Look through the material below and copy exactly the lines from the line with "intros Hf. unfold" to the line with "m_attoseconds_per_cycle x <= delta", those two lines included.

====

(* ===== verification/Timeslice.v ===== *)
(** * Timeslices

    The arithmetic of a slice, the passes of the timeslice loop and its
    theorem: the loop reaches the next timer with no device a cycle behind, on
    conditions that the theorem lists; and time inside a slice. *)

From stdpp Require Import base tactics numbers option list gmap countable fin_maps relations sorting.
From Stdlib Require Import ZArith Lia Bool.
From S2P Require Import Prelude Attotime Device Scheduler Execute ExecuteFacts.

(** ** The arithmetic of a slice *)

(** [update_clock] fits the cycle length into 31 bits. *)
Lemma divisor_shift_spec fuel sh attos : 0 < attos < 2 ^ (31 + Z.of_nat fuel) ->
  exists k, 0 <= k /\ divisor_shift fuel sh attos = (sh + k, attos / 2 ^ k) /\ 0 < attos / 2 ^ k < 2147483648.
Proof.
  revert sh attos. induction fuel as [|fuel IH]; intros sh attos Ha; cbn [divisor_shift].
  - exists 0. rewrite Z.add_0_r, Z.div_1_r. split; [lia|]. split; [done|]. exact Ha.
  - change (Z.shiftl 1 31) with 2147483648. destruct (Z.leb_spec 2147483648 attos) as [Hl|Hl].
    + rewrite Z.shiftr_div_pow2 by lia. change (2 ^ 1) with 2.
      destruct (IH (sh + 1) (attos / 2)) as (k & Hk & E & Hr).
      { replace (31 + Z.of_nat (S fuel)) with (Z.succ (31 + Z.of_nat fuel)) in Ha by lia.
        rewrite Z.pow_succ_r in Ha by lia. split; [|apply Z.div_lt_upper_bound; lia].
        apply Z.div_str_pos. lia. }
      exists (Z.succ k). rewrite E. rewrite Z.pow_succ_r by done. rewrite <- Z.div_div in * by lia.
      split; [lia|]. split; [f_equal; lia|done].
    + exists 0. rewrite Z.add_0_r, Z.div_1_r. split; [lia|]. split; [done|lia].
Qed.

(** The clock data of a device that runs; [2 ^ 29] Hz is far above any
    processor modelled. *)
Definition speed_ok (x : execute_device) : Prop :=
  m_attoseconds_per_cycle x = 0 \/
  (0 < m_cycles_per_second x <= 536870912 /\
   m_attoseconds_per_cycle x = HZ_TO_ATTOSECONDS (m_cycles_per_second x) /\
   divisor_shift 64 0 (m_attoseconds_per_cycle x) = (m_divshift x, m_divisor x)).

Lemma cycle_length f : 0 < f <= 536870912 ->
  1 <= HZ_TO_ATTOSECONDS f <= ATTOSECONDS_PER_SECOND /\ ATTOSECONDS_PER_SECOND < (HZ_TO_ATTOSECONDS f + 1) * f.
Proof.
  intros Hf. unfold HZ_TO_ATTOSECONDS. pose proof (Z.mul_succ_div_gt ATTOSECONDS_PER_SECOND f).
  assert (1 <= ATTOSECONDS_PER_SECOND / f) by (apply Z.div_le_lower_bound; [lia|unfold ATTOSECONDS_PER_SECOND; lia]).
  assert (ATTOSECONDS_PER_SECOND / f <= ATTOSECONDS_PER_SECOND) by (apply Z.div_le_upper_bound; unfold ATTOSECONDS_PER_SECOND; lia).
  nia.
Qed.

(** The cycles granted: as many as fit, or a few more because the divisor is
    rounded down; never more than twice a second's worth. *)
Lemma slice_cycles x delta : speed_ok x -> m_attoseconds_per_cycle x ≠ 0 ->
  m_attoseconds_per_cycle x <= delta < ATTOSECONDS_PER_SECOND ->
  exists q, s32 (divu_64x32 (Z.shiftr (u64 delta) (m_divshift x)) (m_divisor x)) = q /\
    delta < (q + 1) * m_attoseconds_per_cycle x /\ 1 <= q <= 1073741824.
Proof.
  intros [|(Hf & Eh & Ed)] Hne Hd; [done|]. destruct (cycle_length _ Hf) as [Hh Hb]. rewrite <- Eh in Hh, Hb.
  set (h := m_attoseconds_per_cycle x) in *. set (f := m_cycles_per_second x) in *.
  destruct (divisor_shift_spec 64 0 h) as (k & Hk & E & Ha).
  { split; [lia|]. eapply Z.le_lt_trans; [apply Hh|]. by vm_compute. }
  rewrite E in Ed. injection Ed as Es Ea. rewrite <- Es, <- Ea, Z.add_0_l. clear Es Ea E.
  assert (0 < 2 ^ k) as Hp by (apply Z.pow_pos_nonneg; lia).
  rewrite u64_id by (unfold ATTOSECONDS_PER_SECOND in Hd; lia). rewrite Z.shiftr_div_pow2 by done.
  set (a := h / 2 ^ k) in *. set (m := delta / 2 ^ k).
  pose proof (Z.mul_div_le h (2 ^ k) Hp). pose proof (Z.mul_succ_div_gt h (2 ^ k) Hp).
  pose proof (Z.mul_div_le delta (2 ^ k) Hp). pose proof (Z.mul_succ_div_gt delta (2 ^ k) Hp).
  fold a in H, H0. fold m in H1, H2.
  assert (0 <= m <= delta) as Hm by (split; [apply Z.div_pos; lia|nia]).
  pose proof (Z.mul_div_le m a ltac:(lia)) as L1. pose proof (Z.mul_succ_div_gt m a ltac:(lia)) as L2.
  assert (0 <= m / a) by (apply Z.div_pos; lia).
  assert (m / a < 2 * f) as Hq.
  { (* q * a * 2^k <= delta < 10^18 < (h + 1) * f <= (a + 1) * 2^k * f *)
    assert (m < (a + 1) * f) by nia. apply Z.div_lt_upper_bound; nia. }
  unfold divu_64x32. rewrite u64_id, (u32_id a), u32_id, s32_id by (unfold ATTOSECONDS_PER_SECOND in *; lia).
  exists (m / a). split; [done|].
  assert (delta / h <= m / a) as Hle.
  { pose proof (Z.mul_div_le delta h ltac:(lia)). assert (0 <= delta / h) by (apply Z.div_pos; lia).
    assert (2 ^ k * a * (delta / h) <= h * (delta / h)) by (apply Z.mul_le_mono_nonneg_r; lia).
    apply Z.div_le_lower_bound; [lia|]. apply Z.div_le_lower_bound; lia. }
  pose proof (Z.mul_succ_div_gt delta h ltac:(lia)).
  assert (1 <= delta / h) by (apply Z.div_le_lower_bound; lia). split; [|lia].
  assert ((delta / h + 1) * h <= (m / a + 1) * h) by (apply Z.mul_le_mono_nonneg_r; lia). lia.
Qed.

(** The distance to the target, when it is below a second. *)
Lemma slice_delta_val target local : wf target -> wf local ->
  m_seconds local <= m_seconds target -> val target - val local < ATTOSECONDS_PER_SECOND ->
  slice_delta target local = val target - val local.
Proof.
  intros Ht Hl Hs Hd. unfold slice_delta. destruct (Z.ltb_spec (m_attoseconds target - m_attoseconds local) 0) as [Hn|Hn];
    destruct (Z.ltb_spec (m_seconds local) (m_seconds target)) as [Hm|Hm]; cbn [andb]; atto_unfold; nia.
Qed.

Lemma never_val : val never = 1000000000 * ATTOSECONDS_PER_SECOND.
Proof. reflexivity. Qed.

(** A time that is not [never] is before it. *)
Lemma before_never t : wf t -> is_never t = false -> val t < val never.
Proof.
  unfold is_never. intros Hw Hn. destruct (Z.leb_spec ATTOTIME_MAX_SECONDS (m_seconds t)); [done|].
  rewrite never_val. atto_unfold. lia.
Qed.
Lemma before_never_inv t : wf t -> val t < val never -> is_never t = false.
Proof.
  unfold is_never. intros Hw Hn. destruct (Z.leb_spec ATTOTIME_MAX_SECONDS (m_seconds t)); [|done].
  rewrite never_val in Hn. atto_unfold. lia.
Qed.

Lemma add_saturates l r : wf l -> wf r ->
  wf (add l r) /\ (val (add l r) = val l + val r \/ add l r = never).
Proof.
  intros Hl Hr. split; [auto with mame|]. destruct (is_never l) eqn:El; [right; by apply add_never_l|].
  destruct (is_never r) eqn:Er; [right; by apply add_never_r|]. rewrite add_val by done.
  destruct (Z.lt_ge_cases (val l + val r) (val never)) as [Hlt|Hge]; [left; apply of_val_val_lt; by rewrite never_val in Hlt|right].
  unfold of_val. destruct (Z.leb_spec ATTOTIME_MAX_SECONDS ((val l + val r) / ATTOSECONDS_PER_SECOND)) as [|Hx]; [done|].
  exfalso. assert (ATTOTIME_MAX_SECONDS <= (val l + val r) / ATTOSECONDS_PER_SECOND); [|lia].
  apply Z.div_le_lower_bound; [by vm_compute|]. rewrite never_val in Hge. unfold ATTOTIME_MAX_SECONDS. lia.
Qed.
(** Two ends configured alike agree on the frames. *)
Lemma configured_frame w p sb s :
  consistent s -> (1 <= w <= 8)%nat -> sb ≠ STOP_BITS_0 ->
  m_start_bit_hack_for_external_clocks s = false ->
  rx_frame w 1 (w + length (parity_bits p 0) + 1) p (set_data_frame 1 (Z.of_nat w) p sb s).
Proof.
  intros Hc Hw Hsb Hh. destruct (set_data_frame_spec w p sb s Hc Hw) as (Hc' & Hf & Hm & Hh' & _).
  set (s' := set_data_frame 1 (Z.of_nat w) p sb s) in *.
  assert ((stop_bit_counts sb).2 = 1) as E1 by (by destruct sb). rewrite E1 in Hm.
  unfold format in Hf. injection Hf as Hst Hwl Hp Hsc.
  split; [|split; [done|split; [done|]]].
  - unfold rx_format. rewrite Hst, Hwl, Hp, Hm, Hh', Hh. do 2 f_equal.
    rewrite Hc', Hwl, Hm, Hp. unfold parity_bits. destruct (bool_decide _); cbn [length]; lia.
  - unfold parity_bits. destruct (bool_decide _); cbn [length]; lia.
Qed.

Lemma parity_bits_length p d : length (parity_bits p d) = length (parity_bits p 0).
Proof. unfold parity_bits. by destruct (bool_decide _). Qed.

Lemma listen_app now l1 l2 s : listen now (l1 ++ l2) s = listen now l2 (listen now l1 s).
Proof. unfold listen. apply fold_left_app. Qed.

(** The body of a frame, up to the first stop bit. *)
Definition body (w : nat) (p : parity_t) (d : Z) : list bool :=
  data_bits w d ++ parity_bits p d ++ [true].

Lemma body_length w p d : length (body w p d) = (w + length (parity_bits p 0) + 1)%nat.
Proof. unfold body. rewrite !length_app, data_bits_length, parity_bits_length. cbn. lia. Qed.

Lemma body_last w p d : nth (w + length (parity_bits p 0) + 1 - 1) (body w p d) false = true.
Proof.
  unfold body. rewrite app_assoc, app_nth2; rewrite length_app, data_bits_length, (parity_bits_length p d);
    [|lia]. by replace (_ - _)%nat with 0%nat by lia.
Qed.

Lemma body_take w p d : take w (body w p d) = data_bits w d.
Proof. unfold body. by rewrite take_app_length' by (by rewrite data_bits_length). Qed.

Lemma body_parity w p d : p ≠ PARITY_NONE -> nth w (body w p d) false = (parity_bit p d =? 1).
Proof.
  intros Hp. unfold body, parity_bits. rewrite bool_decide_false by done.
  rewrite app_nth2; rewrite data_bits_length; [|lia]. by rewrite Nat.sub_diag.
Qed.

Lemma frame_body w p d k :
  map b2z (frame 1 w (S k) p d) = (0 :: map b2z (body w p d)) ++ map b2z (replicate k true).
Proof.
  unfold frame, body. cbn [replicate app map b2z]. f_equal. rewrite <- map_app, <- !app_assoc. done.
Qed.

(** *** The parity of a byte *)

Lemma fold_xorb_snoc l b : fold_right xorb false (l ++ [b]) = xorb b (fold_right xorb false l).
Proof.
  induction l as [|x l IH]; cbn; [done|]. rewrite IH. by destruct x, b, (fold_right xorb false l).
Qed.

====

Answer section:
  intros Hf. unfold HZ_TO_ATTOSECONDS. pose proof (Z.mul_succ_div_gt ATTOSECONDS_PER_SECOND f).
  assert (1 <= ATTOSECONDS_PER_SECOND / f) by (apply Z.div_le_lower_bound; [lia|unfold ATTOSECONDS_PER_SECOND; lia]).
  assert (ATTOSECONDS_PER_SECOND / f <= ATTOSECONDS_PER_SECOND) by (apply Z.div_le_upper_bound; unfold ATTOSECONDS_PER_SECOND; lia).
  nia.
Qed.

(** The cycles granted: as many as fit, or a few more because the divisor is
    rounded down; never more than twice a second's worth. *)
Lemma slice_cycles x delta : speed_ok x -> m_attoseconds_per_cycle x ≠ 0 ->
  m_attoseconds_per_cycle x <= delta < ATTOSECONDS_PER_SECOND ->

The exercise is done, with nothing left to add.